*Exercise brief*
From the data below, retype exactly the lines starting with the one that contains "Definition set_option_id (o" and ending with the one that contains "(** DELETE FROM poll_options", both included.

*Listed entries*
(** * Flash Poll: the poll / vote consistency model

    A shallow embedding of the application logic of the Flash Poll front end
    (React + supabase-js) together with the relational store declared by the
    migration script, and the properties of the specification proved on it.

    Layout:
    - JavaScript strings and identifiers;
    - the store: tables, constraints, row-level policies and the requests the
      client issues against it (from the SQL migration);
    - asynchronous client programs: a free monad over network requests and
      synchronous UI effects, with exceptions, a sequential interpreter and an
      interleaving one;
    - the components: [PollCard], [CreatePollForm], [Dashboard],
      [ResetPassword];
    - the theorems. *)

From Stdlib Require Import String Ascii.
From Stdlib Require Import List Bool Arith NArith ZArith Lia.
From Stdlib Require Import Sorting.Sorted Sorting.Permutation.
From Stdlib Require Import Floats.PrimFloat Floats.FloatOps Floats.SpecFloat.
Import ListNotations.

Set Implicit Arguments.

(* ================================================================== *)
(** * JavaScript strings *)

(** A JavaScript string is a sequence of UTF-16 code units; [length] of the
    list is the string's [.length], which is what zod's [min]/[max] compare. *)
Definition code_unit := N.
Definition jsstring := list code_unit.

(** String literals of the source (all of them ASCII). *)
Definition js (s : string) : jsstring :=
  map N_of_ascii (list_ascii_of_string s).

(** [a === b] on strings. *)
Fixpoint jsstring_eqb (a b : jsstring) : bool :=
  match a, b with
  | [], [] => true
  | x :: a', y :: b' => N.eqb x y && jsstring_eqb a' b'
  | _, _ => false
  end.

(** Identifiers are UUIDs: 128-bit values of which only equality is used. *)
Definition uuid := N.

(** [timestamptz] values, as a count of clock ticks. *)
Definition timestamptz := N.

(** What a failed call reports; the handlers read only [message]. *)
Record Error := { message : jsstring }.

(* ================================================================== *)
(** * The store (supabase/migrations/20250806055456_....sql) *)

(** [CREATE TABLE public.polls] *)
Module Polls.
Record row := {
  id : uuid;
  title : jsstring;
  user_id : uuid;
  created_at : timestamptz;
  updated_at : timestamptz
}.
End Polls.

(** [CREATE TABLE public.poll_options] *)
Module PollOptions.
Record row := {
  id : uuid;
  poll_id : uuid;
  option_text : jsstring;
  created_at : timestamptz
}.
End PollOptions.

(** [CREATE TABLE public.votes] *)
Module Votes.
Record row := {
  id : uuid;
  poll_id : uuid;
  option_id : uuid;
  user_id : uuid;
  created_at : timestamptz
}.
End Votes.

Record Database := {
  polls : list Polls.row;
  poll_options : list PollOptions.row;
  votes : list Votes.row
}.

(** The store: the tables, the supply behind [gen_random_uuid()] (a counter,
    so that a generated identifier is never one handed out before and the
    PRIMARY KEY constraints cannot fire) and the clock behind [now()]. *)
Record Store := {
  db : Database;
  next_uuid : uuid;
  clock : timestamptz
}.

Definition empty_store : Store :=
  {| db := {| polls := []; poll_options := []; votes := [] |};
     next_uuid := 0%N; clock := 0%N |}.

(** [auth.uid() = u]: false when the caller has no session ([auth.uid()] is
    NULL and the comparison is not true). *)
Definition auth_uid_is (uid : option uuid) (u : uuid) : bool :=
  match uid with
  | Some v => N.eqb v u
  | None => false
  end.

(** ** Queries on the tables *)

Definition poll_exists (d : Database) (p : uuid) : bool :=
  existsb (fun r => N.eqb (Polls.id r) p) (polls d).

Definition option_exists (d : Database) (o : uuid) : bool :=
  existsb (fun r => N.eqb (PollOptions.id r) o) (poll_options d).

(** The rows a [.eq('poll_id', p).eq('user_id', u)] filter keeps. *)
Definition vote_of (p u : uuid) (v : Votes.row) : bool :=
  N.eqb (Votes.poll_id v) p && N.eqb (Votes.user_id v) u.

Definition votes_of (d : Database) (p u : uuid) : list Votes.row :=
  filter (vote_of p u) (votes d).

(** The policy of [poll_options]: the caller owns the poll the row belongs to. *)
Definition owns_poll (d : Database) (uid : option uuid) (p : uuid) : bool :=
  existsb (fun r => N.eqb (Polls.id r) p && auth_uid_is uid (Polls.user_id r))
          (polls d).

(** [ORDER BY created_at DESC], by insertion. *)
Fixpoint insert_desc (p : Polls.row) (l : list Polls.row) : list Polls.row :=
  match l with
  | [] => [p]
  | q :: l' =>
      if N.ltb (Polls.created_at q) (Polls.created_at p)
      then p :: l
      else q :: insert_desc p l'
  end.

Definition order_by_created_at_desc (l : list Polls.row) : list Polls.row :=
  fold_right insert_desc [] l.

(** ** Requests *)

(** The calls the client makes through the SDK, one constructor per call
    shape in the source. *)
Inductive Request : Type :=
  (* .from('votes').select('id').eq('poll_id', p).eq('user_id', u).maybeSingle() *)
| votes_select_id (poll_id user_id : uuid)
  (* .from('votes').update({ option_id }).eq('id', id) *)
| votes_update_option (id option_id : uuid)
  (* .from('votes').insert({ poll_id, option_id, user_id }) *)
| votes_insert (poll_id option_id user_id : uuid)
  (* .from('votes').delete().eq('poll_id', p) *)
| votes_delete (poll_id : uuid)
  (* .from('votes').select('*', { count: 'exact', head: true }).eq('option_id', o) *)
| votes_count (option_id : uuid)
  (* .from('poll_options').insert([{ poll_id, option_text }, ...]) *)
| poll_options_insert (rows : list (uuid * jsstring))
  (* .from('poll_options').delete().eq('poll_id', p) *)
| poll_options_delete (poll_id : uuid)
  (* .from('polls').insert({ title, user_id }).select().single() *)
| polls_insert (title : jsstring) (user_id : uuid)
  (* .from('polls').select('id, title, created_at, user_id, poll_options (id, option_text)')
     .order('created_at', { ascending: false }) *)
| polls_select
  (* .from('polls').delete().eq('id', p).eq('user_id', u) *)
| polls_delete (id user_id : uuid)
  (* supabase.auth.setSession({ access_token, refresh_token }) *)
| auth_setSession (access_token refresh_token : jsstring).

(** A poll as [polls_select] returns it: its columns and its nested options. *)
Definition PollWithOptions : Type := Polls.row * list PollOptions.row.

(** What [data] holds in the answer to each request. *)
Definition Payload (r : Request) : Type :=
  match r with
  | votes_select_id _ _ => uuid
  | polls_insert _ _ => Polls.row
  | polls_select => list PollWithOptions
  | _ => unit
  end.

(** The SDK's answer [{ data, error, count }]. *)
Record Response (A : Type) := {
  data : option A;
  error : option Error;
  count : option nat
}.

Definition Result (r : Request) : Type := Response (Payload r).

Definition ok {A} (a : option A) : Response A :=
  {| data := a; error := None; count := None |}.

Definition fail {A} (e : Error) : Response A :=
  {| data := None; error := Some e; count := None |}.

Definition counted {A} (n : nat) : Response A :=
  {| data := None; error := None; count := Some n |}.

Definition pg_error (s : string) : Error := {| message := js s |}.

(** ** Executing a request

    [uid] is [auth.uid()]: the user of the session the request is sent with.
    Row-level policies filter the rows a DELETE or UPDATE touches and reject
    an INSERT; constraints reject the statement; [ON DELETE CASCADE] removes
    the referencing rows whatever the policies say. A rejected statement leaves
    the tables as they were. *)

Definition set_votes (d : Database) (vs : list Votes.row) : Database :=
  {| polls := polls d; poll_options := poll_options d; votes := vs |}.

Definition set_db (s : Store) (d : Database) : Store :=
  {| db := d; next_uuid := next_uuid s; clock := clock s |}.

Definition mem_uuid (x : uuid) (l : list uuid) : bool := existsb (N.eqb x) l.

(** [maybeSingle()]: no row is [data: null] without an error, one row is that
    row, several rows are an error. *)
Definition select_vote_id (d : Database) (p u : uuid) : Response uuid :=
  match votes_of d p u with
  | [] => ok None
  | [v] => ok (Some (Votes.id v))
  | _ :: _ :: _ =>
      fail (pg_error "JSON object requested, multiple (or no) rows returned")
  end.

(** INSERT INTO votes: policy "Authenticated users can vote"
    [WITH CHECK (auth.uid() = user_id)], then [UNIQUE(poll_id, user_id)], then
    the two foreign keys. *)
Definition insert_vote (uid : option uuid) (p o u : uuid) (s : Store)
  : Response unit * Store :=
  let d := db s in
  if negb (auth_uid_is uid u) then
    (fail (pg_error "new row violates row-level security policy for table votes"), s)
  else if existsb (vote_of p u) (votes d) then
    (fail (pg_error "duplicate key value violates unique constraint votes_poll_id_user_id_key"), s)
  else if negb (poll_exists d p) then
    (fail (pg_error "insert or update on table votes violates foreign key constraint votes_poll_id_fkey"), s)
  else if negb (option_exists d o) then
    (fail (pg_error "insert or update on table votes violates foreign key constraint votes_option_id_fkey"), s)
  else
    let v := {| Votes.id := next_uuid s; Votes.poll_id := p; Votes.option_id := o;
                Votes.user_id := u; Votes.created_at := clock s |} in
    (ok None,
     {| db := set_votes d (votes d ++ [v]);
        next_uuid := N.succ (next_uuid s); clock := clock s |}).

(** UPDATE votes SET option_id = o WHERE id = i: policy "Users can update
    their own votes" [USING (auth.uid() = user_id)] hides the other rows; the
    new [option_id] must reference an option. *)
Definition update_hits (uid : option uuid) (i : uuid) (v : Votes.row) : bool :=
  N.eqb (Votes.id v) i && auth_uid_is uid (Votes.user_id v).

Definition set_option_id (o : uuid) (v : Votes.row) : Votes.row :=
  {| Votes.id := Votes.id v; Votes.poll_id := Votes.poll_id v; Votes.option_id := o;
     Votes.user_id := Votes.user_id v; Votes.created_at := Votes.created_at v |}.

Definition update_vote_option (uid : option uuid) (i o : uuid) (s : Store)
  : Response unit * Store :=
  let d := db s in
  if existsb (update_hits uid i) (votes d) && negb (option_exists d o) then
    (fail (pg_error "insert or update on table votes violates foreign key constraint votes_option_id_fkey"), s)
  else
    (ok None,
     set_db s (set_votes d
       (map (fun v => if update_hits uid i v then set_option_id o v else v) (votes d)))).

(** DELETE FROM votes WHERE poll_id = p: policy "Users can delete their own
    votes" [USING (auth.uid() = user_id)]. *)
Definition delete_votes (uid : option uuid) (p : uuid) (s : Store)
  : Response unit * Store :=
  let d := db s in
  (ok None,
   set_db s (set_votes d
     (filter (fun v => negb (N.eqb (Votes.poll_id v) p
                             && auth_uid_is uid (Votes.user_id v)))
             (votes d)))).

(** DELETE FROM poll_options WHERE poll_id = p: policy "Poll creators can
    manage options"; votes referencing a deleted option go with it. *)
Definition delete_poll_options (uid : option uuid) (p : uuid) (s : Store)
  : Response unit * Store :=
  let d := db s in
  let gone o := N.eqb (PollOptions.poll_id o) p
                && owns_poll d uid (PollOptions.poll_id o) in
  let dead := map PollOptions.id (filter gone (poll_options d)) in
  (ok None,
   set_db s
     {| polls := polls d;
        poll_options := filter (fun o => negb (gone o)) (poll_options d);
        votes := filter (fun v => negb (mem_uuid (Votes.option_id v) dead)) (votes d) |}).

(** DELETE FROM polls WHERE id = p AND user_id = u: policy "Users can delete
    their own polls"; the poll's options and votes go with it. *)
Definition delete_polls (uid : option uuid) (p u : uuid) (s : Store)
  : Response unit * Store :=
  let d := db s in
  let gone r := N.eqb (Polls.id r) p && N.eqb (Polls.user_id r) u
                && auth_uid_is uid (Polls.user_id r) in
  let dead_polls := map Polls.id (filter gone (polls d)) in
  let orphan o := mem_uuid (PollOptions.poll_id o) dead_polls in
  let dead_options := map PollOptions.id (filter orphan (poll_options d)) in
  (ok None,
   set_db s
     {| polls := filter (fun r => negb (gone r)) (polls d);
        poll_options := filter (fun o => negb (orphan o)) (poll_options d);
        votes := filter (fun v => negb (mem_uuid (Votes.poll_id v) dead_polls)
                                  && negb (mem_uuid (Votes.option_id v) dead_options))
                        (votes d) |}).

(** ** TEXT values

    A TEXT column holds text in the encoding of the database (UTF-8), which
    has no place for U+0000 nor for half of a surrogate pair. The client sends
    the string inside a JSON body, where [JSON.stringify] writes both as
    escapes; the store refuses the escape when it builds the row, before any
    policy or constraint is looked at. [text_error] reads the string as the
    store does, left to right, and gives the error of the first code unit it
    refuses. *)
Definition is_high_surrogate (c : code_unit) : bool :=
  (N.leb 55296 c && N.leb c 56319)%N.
...
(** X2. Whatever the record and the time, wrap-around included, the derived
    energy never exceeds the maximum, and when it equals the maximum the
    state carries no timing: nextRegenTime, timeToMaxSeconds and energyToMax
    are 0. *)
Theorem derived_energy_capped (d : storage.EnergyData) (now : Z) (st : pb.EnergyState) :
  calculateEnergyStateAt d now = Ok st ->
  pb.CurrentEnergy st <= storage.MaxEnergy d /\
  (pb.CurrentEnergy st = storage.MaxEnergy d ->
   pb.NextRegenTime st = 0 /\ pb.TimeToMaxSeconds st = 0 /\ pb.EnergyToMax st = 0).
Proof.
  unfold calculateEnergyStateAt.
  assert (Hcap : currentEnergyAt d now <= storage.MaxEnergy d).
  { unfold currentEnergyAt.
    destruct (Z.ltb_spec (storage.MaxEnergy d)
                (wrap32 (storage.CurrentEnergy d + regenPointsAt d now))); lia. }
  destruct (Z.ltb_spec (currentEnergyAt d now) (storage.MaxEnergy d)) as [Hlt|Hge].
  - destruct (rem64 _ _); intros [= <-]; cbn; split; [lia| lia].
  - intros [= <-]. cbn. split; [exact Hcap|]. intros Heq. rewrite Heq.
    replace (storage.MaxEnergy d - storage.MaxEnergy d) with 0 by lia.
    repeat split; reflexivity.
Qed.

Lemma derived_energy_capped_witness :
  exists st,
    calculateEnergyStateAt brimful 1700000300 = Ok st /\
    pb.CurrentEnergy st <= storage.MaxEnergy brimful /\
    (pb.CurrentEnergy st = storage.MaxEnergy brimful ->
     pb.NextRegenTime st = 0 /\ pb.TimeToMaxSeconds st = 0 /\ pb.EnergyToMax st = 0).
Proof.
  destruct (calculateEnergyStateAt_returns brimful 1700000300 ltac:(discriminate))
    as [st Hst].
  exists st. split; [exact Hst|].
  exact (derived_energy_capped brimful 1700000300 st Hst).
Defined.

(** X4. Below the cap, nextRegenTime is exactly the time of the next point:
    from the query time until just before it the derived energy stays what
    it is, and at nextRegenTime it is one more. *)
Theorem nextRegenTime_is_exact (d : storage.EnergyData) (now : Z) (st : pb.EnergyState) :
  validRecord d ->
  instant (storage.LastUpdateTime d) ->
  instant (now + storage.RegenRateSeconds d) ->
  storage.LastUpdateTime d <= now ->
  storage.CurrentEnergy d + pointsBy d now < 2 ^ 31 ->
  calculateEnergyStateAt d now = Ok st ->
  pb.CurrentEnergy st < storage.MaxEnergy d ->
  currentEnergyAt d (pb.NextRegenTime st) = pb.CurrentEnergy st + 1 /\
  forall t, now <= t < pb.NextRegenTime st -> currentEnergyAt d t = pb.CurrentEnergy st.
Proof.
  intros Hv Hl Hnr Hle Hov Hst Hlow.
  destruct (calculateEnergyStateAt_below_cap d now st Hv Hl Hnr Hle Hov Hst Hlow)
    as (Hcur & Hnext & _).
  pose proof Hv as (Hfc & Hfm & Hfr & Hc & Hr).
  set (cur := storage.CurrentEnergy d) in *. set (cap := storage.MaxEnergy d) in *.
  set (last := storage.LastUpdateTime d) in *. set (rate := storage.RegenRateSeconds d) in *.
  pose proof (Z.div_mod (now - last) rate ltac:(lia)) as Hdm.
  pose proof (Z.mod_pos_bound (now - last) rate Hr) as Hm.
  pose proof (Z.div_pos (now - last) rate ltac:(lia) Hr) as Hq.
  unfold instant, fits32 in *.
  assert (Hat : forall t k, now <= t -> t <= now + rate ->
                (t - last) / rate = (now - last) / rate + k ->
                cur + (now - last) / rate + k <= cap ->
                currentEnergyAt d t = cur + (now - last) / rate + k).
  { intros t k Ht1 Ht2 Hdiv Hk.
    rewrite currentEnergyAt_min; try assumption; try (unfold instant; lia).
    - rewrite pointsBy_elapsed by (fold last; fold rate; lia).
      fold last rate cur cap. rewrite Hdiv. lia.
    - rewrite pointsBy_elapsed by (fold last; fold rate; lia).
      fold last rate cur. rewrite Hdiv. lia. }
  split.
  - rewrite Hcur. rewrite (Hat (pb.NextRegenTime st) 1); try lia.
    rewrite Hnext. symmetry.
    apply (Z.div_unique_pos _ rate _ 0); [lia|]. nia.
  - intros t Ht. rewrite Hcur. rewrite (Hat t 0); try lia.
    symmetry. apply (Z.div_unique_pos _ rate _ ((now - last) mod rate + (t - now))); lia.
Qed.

*Solution to the exercise*
Definition set_option_id (o : uuid) (v : Votes.row) : Votes.row :=
  {| Votes.id := Votes.id v; Votes.poll_id := Votes.poll_id v; Votes.option_id := o;
     Votes.user_id := Votes.user_id v; Votes.created_at := Votes.created_at v |}.

Definition update_vote_option (uid : option uuid) (i o : uuid) (s : Store)
  : Response unit * Store :=
  let d := db s in
  if existsb (update_hits uid i) (votes d) && negb (option_exists d o) then
    (fail (pg_error "insert or update on table votes violates foreign key constraint votes_option_id_fkey"), s)
  else
    (ok None,
     set_db s (set_votes d
       (map (fun v => if update_hits uid i v then set_option_id o v else v) (votes d)))).

(** DELETE FROM votes WHERE poll_id = p: policy "Users can delete their own
    votes" [USING (auth.uid() = user_id)]. *)
Definition delete_votes (uid : option uuid) (p : uuid) (s : Store)
  : Response unit * Store :=
  let d := db s in
  (ok None,
   set_db s (set_votes d
     (filter (fun v => negb (N.eqb (Votes.poll_id v) p
                             && auth_uid_is uid (Votes.user_id v)))
             (votes d)))).

(** DELETE FROM poll_options WHERE poll_id = p: policy "Poll creators can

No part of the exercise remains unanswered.